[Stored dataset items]
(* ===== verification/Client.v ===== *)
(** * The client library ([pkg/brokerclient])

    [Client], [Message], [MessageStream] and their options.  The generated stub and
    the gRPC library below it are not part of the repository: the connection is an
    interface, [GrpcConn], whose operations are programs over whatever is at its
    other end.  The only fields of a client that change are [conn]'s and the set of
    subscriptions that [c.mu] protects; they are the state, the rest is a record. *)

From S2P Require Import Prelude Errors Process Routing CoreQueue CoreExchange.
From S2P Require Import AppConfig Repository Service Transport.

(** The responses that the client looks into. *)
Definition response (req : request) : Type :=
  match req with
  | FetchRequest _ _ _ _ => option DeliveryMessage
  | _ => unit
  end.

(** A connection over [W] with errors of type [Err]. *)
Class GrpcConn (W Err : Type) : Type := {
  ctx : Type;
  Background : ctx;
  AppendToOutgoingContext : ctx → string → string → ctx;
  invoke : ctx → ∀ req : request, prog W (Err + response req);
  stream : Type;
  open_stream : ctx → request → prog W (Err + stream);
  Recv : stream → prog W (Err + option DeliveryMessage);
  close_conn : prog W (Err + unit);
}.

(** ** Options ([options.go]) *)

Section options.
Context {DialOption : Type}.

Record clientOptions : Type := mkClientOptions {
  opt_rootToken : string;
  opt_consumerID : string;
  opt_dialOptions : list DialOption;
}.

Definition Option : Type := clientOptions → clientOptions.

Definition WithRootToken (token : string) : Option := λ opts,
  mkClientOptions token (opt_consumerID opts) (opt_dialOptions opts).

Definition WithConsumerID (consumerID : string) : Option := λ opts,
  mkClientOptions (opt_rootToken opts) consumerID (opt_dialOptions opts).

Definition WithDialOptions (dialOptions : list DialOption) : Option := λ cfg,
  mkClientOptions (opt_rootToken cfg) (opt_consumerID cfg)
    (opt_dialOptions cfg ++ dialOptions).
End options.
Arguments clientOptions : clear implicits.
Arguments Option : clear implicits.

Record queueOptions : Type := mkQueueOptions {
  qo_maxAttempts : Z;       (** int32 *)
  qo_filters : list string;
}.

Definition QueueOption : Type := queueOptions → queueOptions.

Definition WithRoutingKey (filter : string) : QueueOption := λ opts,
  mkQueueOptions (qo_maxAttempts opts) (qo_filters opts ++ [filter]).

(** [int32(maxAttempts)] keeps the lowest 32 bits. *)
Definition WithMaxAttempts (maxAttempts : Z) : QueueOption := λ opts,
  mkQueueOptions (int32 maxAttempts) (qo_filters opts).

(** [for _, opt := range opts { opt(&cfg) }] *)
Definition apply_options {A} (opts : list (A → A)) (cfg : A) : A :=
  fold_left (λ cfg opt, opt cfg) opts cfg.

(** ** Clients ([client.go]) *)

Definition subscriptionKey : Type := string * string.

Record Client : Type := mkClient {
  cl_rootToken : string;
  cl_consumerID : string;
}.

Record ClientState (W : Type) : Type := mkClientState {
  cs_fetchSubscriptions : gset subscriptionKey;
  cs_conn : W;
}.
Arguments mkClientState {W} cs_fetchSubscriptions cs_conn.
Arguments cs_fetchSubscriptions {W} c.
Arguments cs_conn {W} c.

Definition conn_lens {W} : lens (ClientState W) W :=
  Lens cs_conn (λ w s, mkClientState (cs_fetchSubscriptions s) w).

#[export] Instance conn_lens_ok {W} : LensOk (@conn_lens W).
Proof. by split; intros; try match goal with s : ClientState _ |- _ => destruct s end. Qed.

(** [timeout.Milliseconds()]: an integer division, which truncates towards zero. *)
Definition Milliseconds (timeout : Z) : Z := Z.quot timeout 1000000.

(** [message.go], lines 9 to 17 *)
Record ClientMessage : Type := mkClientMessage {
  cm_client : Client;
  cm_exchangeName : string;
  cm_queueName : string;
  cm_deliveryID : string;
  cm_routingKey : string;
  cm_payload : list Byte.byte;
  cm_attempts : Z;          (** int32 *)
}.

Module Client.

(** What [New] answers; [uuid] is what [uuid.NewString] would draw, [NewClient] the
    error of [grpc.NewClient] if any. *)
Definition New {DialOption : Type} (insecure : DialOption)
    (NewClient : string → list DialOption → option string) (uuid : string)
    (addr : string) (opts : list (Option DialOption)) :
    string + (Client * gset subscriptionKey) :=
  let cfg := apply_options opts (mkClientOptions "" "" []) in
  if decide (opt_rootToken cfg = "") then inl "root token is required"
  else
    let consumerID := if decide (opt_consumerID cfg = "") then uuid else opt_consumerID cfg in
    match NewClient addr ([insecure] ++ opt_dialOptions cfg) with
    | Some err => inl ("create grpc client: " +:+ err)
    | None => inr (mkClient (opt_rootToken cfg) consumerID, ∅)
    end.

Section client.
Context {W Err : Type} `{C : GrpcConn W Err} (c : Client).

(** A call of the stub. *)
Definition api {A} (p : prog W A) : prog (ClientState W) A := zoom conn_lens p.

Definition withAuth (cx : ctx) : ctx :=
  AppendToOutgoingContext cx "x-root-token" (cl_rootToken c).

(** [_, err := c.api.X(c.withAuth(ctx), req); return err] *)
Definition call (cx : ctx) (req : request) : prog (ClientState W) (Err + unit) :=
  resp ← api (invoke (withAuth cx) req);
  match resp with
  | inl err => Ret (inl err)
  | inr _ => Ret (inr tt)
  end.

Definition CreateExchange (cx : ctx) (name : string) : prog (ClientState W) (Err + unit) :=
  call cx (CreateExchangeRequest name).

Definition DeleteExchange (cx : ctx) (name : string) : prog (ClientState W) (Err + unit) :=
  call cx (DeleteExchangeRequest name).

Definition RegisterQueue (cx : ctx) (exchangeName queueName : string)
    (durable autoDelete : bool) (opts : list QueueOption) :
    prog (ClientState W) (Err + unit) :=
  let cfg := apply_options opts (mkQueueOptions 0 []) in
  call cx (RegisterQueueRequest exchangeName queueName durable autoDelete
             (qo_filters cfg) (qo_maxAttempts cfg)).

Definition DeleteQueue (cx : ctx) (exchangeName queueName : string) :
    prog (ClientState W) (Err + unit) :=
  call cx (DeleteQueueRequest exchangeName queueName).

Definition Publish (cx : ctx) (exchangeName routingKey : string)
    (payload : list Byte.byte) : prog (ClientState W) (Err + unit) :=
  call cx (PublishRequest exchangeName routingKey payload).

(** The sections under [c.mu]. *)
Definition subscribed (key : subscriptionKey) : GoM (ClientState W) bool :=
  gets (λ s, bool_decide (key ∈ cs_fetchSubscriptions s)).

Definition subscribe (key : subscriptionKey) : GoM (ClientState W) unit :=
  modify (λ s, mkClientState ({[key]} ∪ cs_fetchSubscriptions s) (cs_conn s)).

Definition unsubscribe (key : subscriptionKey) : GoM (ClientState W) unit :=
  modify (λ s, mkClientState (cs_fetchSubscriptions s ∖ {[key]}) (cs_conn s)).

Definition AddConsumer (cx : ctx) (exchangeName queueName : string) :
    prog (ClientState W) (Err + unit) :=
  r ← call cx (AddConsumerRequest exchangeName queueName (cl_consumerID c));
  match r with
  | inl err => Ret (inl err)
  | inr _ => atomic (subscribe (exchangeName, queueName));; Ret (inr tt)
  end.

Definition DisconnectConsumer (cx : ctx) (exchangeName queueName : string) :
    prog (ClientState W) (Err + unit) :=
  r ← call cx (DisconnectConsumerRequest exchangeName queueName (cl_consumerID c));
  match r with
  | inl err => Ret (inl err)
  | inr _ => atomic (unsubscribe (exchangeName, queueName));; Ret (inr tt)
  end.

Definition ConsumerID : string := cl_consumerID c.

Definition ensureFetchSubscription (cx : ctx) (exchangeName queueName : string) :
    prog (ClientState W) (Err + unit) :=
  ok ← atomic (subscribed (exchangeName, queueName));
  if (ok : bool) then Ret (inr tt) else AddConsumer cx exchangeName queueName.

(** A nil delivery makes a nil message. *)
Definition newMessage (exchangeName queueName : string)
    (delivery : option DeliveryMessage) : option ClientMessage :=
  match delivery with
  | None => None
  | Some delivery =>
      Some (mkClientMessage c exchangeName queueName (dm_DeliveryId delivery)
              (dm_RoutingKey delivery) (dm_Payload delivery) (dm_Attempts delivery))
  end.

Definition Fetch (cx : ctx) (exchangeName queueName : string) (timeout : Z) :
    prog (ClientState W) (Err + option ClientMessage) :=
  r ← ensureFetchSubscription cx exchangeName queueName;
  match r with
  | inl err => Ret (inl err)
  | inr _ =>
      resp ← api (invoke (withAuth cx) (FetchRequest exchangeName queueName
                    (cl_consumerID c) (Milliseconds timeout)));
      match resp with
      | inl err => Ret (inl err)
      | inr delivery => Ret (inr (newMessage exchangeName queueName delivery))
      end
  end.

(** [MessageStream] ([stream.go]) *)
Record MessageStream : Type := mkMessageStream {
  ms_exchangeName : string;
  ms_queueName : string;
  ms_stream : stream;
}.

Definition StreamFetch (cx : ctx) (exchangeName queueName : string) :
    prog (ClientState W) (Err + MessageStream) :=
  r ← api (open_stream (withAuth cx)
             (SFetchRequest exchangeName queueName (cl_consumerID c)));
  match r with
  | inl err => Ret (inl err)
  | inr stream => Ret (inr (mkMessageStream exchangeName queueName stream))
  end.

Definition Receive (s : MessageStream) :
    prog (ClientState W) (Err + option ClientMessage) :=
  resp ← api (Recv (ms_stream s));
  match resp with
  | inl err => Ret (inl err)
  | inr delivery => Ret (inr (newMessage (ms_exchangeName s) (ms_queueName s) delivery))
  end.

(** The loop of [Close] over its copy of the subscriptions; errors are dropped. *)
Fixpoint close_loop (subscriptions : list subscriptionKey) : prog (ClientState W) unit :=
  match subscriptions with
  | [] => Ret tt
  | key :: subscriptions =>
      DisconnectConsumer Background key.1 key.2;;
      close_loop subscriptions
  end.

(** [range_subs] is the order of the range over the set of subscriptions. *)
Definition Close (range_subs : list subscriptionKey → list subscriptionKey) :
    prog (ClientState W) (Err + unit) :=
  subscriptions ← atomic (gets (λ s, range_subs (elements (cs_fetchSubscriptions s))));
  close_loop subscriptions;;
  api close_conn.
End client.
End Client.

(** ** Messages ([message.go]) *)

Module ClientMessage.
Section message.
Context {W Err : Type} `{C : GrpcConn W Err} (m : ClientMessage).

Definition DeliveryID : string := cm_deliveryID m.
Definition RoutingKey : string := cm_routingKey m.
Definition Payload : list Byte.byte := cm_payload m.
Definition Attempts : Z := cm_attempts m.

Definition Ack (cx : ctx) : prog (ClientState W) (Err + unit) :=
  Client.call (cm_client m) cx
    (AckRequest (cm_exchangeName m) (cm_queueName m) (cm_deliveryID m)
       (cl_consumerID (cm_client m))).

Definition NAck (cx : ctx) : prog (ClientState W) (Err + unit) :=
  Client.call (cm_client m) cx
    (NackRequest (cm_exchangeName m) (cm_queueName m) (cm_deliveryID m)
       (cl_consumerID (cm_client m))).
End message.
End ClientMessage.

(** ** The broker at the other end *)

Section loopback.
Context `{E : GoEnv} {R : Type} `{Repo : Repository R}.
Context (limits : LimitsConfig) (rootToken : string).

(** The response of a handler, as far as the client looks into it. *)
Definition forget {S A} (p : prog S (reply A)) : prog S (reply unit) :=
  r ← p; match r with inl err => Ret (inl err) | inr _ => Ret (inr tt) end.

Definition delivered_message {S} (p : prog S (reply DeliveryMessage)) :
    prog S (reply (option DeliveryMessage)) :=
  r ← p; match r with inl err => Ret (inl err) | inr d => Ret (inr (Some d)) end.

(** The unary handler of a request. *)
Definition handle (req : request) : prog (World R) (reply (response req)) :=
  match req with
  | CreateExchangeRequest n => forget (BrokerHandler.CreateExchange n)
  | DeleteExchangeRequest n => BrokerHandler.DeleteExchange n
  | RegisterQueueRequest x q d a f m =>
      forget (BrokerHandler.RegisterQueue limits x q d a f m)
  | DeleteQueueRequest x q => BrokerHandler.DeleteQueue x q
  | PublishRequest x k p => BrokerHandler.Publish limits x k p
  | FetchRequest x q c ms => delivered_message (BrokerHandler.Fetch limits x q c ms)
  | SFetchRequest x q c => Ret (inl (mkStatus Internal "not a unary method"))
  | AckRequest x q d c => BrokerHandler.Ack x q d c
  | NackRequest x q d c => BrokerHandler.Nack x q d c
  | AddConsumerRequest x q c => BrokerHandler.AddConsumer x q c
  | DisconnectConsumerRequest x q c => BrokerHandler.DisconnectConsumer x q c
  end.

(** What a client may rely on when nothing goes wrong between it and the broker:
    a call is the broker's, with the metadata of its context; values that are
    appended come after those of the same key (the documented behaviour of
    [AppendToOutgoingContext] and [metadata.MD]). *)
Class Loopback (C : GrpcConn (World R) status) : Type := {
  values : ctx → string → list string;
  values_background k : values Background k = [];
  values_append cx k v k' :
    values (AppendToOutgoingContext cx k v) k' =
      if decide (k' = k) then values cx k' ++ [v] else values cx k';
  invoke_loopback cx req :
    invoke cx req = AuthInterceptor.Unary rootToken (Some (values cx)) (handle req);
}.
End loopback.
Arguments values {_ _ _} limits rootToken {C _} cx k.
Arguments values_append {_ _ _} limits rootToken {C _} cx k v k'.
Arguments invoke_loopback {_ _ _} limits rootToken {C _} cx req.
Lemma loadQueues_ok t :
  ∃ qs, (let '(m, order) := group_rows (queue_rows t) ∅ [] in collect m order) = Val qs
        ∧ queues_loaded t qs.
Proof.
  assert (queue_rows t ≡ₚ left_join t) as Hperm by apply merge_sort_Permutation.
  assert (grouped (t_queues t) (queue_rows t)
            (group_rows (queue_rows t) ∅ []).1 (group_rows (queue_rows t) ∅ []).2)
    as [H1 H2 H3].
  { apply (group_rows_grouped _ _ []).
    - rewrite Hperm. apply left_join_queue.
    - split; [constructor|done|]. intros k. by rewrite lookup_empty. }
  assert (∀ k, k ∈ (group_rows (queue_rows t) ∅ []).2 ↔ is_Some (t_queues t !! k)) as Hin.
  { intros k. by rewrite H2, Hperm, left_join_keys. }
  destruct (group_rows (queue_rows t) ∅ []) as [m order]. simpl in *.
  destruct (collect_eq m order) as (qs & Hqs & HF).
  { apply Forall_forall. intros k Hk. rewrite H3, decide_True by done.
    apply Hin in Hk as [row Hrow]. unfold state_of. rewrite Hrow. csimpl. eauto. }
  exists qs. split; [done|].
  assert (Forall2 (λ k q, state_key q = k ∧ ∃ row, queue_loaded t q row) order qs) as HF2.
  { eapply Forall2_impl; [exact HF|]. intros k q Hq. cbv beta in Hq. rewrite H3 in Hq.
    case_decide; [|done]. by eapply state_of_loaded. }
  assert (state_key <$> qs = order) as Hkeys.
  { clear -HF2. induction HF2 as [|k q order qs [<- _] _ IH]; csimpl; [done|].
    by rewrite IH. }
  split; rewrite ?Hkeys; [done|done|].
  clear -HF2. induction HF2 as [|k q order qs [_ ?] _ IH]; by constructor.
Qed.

EXERCISE INSTRUCTIONS ▸
Show every line in the entries where the string "eapply" occurs.

RESULT ▸
  { eapply Forall2_impl; [exact HF|]. intros k q Hq. cbv beta in Hq. rewrite H3 in Hq.
    case_decide; [|done]. by eapply state_of_loaded. }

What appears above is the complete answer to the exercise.